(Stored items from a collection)
=== Begin Enclosure ===

(* ===== verification/EventTransform.v ===== *)
(** * Transforming logs (libraries/shared/chunker/log_chunker.go,
    libraries/shared/logs/delegator.go, libraries/shared/factories/event,
    libraries/shared/watcher/event_watcher.go)

    The delegator reads the logs not transformed yet, sorts them into chunks by
    address and first topic, and hands each transformer its chunk; the
    transformer of factories/event converts it into rows for its own tables,
    which its repository stores together with the mark that the log is
    transformed.  The watcher runs extraction and delegation side by side. *)

From S2P Require Import Prelude GoInt ChainTypes Geth Sql StorageDecode BlockChain HeaderSync EventLogs.

(** ** log_chunker.go *)

Record LogChunker : Type := mkChunker {
  AddressToNames : gmap string (list string);
  NameToTopic0 : gmap string bytes
}.

Definition NewLogChunker : LogChunker := mkChunker ∅ ∅.

(** The zero value of common.Hash. *)
Definition zero_Hash : bytes := replicate 32 0.

Abbreviation chunks_t := (gmap string (list HeaderSyncLog)).

Section Chunker.
Context `{GethCommon}.

Definition AddConfig_address (transformerConfig : EventTransformerConfig) (chunker : LogChunker)
    (address : string) : LogChunker :=
  let lowerCaseAddress := ToLower address in
  mkChunker
    (<[lowerCaseAddress := default [] (AddressToNames chunker !! lowerCaseAddress)
                           ++ [TransformerName transformerConfig]]> (AddressToNames chunker))
    (<[TransformerName transformerConfig := HexToHash (Topic transformerConfig)]> (NameToTopic0 chunker)).

Definition AddConfig (chunker : LogChunker) (transformerConfig : EventTransformerConfig) : LogChunker :=
  foldl (AddConfig_address transformerConfig) chunker (ContractAddresses transformerConfig).

(** The loop over the transformers of one log; [Topics[0]] may be out of range. *)
Fixpoint chunk_log (chunker : LogChunker) (log : HeaderSyncLog) (relevantTransformers : list string)
    (chunks : chunks_t) : result chunks_t :=
  match relevantTransformers with
  | [] => Ok chunks
  | t :: relevantTransformers =>
      match tl_Topics (hsl_Log log) with
      | [] => Panic "index out of range"
      | topic0 :: _ =>
          chunk_log chunker log relevantTransformers
            (if decide (default zero_Hash (NameToTopic0 chunker !! t) = topic0)
             then <[t := default [] (chunks !! t) ++ [log]]> chunks else chunks)
      end
  end.

Definition relevant (chunker : LogChunker) (log : HeaderSyncLog) : list string :=
  default [] (AddressToNames chunker !! ToLower (Address_Hex (tl_Address (hsl_Log log)))).

Fixpoint chunk_loop (chunker : LogChunker) (logs : list HeaderSyncLog) (chunks : chunks_t) : result chunks_t :=
  match logs with
  | [] => Ok chunks
  | log :: logs =>
      chunks <-! chunk_log chunker log (relevant chunker log) chunks ;;
      chunk_loop chunker logs chunks
  end.

Definition ChunkLogs (chunker : LogChunker) (logs : list HeaderSyncLog) : result chunks_t :=
  chunk_loop chunker logs ∅.

End Chunker.

(** ** factories/event/repository.go *)

(** An interface value; [VOther] is of a type the driver does not take. *)
Inductive value : Type :=
| VNil
| VInt (n : Z)
| VFloat (bits : Z)
| VBool (b : bool)
| VBytes (b : bytes)
| VString (s : string)
| VTime (ns : Z)
| VOther (type : string).

#[global] Instance value_eq_dec : EqDecision value.
Proof. solve_decision. Defined.

Definition LogFK : string := "log_id".
Definition HeaderFK : string := "header_id".

Record InsertionModel : Type := mkModel {
  SchemaName : string;
  TableName : string;
  OrderedColumns : list string;
  ColumnValues : gmap string value
}.

(** [driver.IsValue], which a nil interface satisfies. *)
Definition IsValue (v : value) : bool := match v with VOther _ => false | _ => true end.

Definition ErrUnsupportedValue (v : value) : error := Errorf "unsupported type of value supplied in model".
Lemma m_moves_for {A} (f : A → MDB M T unit) l : (∀ x, m_moves R (f x)) → m_moves R (m_for f l).
Proof. intros Hf. induction l as [|x l IH]; simpl; [apply m_moves_ret|by apply m_moves_bind]. Qed.

Lemma m_moves_collect {A B} (f : A → MDB M T B) l : (∀ x, m_moves R (f x)) → m_moves R (m_collect f l).
Proof.
  intros Hf. induction l as [|x l IH]; simpl; [apply m_moves_ret|].
  apply m_moves_bind; [done|]. intros y. apply m_moves_bind; [done|]. intros ys. apply m_moves_ret.
Qed.

Lemma m_moves_wrap {A} msg (f : MDB M T A) : m_moves R f → m_moves R (m_wrap msg f).
Proof.
  intros Hf o m s. specialize (Hf o m s). unfold m_wrap.
  by destruct (f o m s) as [[[a|b e|w] m'] s'].
Qed.

Lemma m_moves_db {A} (f : DB T A) : (∀ m, moves (λ t t', R (m, t) (m, t')) f) → m_moves R (m_db f).
Proof.
  intros Hf o m s. specialize (Hf m o s). unfold m_db. by destruct (f o s) as [r s'].
Qed.

Lemma m_moves_lift {A} (r : result A) : m_moves R (m_lift r).
Proof. apply m_moves_db. intros m o s. by destruct r. Qed.

Lemma m_moves_modify (g : M → M) : (∀ m t, R (m, t) (g m, t)) → m_moves R (m_modify g).
Proof. by intros Hg o m s. Qed.

Lemma m_moves_run {A} (g : M → result A * M) : (∀ m t, R (m, t) ((g m).2, t)) → m_moves R (m_run g).
Proof.
  intros Hg o m s. specialize (Hg m (tables s)). unfold m_run.
  destruct (g m) as [[a|e|w] m']; simpl in *; done.
Qed.

(** A property that [R] preserves. *)
Definition stable (φ : M → T → Prop) : Prop := ∀ p p', R p p' → φ p.1 p.2 → φ p'.1 p'.2.

Definition pure_pred (φ : M → T → Prop) : mem_pred M T := λ m t _, φ m t.

Lemma stable_mhoare {A} (f : MDB M T A) φ : m_moves R f → stable φ →
  mhoare (pure_pred φ) f (λ _, pure_pred φ) (pure_pred φ).
Proof.
  intros Hf Hφ o m s _ Hs. specialize (Hφ _ _ (Hf o m s)). unfold pure_pred in *.
  destruct (f o m s) as [[[a|b e|w] m'] s']; simpl in *; by apply Hφ.
Qed.

(** [f] establishes [φ] when it returns. *)
Definition achieves {A} (P : M → T → Prop) (f : MDB M T A) (φ : A → M → T → Prop) : Prop :=
  ∀ o m s a m' s', P m (tables s) → f o m s = (DOk a, m', s') → φ a m' (tables s').

Lemma achieves_bind {A B} P (f : MDB M T A) (k : A → MDB M T B) Q φ :
  achieves P f Q → (∀ a, achieves (Q a) (k a) φ) → achieves P (m_bind f k) φ.
Proof.
  intros Hf Hk o m s b m' s' HP. unfold m_bind.
  destruct (f o m s) as [[[a|e1 e2|w] m1] s1] eqn:E; [|done..]. apply Hk. by eapply Hf.
Qed.

Lemma achieves_wrap {A} msg P (f : MDB M T A) φ : achieves P f φ → achieves P (m_wrap msg f) φ.
Proof.
  intros Hf o m s a m' s' HP. unfold m_wrap.
  destruct (f o m s) as [[[b|e1 e2|w] m1] s1] eqn:E; [|done..]. intros [= -> -> ->]. by eapply Hf.
Qed.

Lemma achieves_ret {A} (a : A) (P : M → T → Prop) (φ : A → M → T → Prop) :
  (∀ m t, P m t → φ a m t) → achieves P (m_ret a) φ.
Proof. intros HP o m s b m' s' Hs [= <- <- <-]. by apply HP. Qed.

Lemma achieves_get {A} (g : M → A) (P : M → T → Prop) (φ : A → M → T → Prop) :
  (∀ m t, P m t → φ (g m) m t) → achieves P (m_get g) φ.
Proof. intros HP o m s b m' s' Hs [= <- <- <-]. by apply HP. Qed.

(** What held before still holds. *)
Lemma achieves_stable {A} (f : MDB M T A) P : m_moves R f → stable P → achieves P f (λ _, P).
Proof.
  intros Hf HP o m s a m' s' Hs E. specialize (HP _ _ (Hf o m s)). rewrite E in HP. by apply HP.
Qed.

Lemma achieves_conj {A} P P' (f : MDB M T A) φ φ' : achieves P f φ → achieves P' f φ' →
  achieves (λ m t, P m t ∧ P' m t) f (λ a m t, φ a m t ∧ φ' a m t).
Proof. intros H1 H2 o m s a m' s' [Hs Hs'] E. split; [by eapply H1|by eapply H2]. Qed.

Lemma achieves_weaken {A} (P P' : M → T → Prop) (f : MDB M T A) (φ φ' : A → M → T → Prop) :
  achieves P f φ → (∀ m t, P' m t → P m t) → (∀ a m t, φ a m t → φ' a m t) → achieves P' f φ'.
Proof. intros Hf HP Hφ o m s a m' s' Hs E. eapply Hφ, Hf; [by apply HP|done]. Qed.

(** A loop that returns has done its work for every element. *)
Lemma achieves_for {A} P (f : A → MDB M T unit) (φ : A → M → T → Prop) l :
  (∀ x, m_moves R (f x)) → stable P → (∀ x, x ∈ l → stable (φ x)) →
  (∀ x, x ∈ l → achieves P (f x) (λ _, φ x)) →
  achieves P (m_for f l) (λ _ m t, ∀ x, x ∈ l → φ x m t).
Proof.
  intros Hmv HP Hst. induction l as [|x l IH]; intros Hf; simpl.
  - apply achieves_ret. intros m t _ y Hy. by apply elem_of_nil in Hy.
  - apply achieves_bind with (Q := λ _ m t, φ x m t ∧ P m t).
    + intros o m s u m' s' Hs E. split; [eapply Hf; [by left|exact Hs|exact E]|].
      by eapply (achieves_stable (f x) P).
    + intros [] o m s u m' s' [Hx Hs] E y [->|Hy]%elem_of_cons.
      * eapply (achieves_stable (m_for f l) (φ x)); [by apply m_moves_for|apply Hst; by left|exact Hx|exact E].
      * eapply IH; [intros z Hz; apply Hst; by right|intros z Hz; apply Hf; by right|exact Hs|exact E|exact Hy].
Qed.
(* ===== verification/ContractTypes.v ===== *)
(** * Contracts, events and methods (pkg/eth/contract_watcher/shared: types,
    contract, parser)

    What the contract watcher knows about a contract: the events and methods
    its configuration selects from the ABI, the values it filters for, and the
    values collected as arguments for polling. *)

From S2P Require Import Prelude GoInt Decimal ChainTypes Geth BlockChain.

(** ** github.com/ethereum/go-ethereum/accounts/abi *)

Inductive abi_T : Type :=
| IntTy | UintTy | BoolTy | StringTy | SliceTy | ArrayTy | TupleTy | AddressTy
| FixedBytesTy | BytesTy | HashTy | FixedPointTy | FunctionTy.

#[global] Instance abi_T_eq_dec : EqDecision abi_T.
Proof. solve_decision. Defined.

Record abi_Type : Type := mkType { ty_T : abi_T; ty_Size : Z; ty_String : string }.
Record Argument : Type := mkArgument { arg_Name : string; arg_Type : abi_Type; arg_Indexed : bool }.
Record abi_Method : Type := mkAbiMethod {
  am_Name : string; am_Const : bool; am_Inputs : list Argument; am_Outputs : list Argument }.
Record abi_Event : Type := mkAbiEvent {
  ae_Name : string; ae_Anonymous : bool; ae_Inputs : list Argument }.
Record ABI : Type := mkABI { abi_Methods : gmap string abi_Method; abi_Events : gmap string abi_Event }.

Definition ABI_zero : ABI := mkABI ∅ ∅.

(** The dynamic types the code distinguishes in an [interface{}]. *)
Inductive value : Type :=
| VNil | VBigInt (n : Z) | VAddress (a : bytes) | VHash (h : bytes) | VString (s : string)
| VBool (b : bool) | VBytes (b : bytes) | VUint8 (u : Z) | VBytes32 (b : bytes) | VBytes4 (b : bytes)
| VOther (typ : string).

(** ** types/mode.go *)

Inductive Mode : Type := HeaderSyncMode | FullSyncMode | OtherMode (n : Z).

#[global] Instance Mode_eq_dec : EqDecision Mode.
Proof. solve_decision. Defined.

Definition Mode_IsValid (mode : Mode) : bool :=
  match mode with OtherMode _ => false | _ => true end.

Definition Mode_String (mode : Mode) : string :=
  match mode with
  | HeaderSyncMode => "header"
  | FullSyncMode => "full"
  | OtherMode _ => "unknown"
  end.

(** ** types/event.go and types/method.go *)

Record Field : Type := mkField {
  f_Name : string; f_Type : abi_Type; f_Indexed : bool; f_PgType : string }.

Record Event : Type := mkEvent { ev_Name : string; ev_Anonymous : bool; ev_Fields : list Field }.

Record Log : Type := mkLog {
  l_ID : Z;
  l_Values : gmap string string;
  l_Block : Z;
  l_Tx : string;
  l_LogIndex : Z;
  l_TransactionIndex : Z;
  l_Raw : bytes
}.

Record Method : Type := mkMethod {
  met_Name : string; met_Const : bool; met_Args : list Field; met_Return : list Field }.

Definition Method_zero : Method := mkMethod "" false [] [].

(** types.Result; the inputs are the strings of [StringifyArg]. *)
Record MethodResult : Type := mkMethodResult {
  res_Method : Method;
  res_Inputs : list string;
  res_Output : string;
  res_PgType : string;
  res_Block : Z
}.

(** The switch on the type of an input. *)
Definition PgType_of (t : abi_T) : string :=
  match t with
  | HashTy | AddressTy => "CHARACTER VARYING(66)"
  | IntTy | UintTy => "NUMERIC"
  | BoolTy => "BOOLEAN"
  | BytesTy | FixedBytesTy => "BYTEA"
  | ArrayTy => "TEXT[]"
  | FixedPointTy => "MONEY"
  | _ => "TEXT"
  end.

Definition NewField (input : Argument) : Field :=
  mkField (arg_Name input) (arg_Type input) (arg_Indexed input) (PgType_of (ty_T (arg_Type input))).

Definition NewEvent (e : abi_Event) : Event :=
  mkEvent (ae_Name e) (ae_Anonymous e) (map NewField (ae_Inputs e)).

Definition NewMethod (m : abi_Method) : Method :=
  mkMethod (am_Name m) (am_Const m) (map NewField (am_Inputs m)) (map NewField (am_Outputs m)).

(** [[]byte(s)] *)
Definition bytes_of_string (s : string) : bytes :=
  map (λ c, Z.of_nat (nat_of_ascii c)) (String.list_ascii_of_string s).

Definition signature (name : string) (fields : list Field) : string :=
  name +:+ "(" +:+ String.concat "," (map (λ f, ty_String (f_Type f)) fields) +:+ ")".

Definition Event_Sig `{GethCommon} (e : Event) : bytes :=
  Keccak256Hash (bytes_of_string (signature (ev_Name e) (ev_Fields e))).

Definition Method_Sig `{GethCommon} (m : Method) : bytes :=
  Keccak256Hash (bytes_of_string (signature (met_Name m) (met_Args m))).

(** ** contract/contract.go *)

(** filters.LogFilter; the topics are an array of four strings. *)
Record LogFilter : Type := mkLogFilter {
  lf_Name : string; lf_FromBlock : Z; lf_ToBlock : Z; lf_Address : string; lf_Topics : list string }.

(** Nil slices and maps are [None] where the code tells them apart.  The keys
    of [EmittedAddrs] are addresses, those of [EmittedHashes] hashes. *)
Record Contract : Type := mkContract {
  con_Name : string;
  con_Address : string;
  con_Network : string;
  con_StartingBlock : Z;
  con_Abi : string;
  con_ParsedAbi : ABI;
  con_Events : gmap string Event;
  con_Methods : option (list Method);
  con_Filters : gmap string LogFilter;
  con_FilterArgs : option (gmap string bool);
  con_MethodArgs : option (gmap string bool);
  EmittedAddrs : option (gset bytes);
  EmittedHashes : option (gset bytes);
  con_Piping : bool
}.

Definition set_emitted (addrs hashes : option (gset bytes)) (c : Contract) : Contract :=
  mkContract (con_Name c) (con_Address c) (con_Network c) (con_StartingBlock c) (con_Abi c)
    (con_ParsedAbi c) (con_Events c) (con_Methods c) (con_Filters c) (con_FilterArgs c)
    (con_MethodArgs c) addrs hashes (con_Piping c).

Definition set_filters (fs : gmap string LogFilter) (c : Contract) : Contract :=
  mkContract (con_Name c) (con_Address c) (con_Network c) (con_StartingBlock c) (con_Abi c)
    (con_ParsedAbi c) (con_Events c) (con_Methods c) fs (con_FilterArgs c)
    (con_MethodArgs c) (EmittedAddrs c) (EmittedHashes c) (con_Piping c).

Definition methods_of (c : Contract) : list Method := default [] (con_Methods c).

(** The switch on the type of an argument. *)
Definition init_arg (c : Contract) (t : abi_T) : Contract :=
  match t with
  | AddressTy => set_emitted (Some ∅) (EmittedHashes c) c
  | HashTy | BytesTy | FixedBytesTy => set_emitted (EmittedAddrs c) (Some ∅) c
  | _ => c
  end.

Definition Contract_Init (c : Contract) : Contract :=
  fold_left (λ c m, fold_left (λ c arg, init_arg c (ty_T (f_Type arg))) (met_Args m) c) (methods_of c) c.

Section Contract.
Context `{GethCommon}.

Definition StringifyArg (arg : value) : string :=
  match arg with
  | VString s => s
  | VAddress a => Address_Hex a
  | VHash h => Hash_String h
  | VBytes b => hexutil_Encode b
  | _ => ""
  end.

=== End Enclosure ===

**ASSIGNMENT**
Reproduce the entries exactly, but only from their first line to the line holding "which its repository", with that last line kept.

**EXERCISE OUTPUT**
(* ===== verification/EventTransform.v ===== *)
(** * Transforming logs (libraries/shared/chunker/log_chunker.go,
    libraries/shared/logs/delegator.go, libraries/shared/factories/event,
    libraries/shared/watcher/event_watcher.go)

    The delegator reads the logs not transformed yet, sorts them into chunks by
    address and first topic, and hands each transformer its chunk; the
    transformer of factories/event converts it into rows for its own tables,
    which its repository stores together with the mark that the log is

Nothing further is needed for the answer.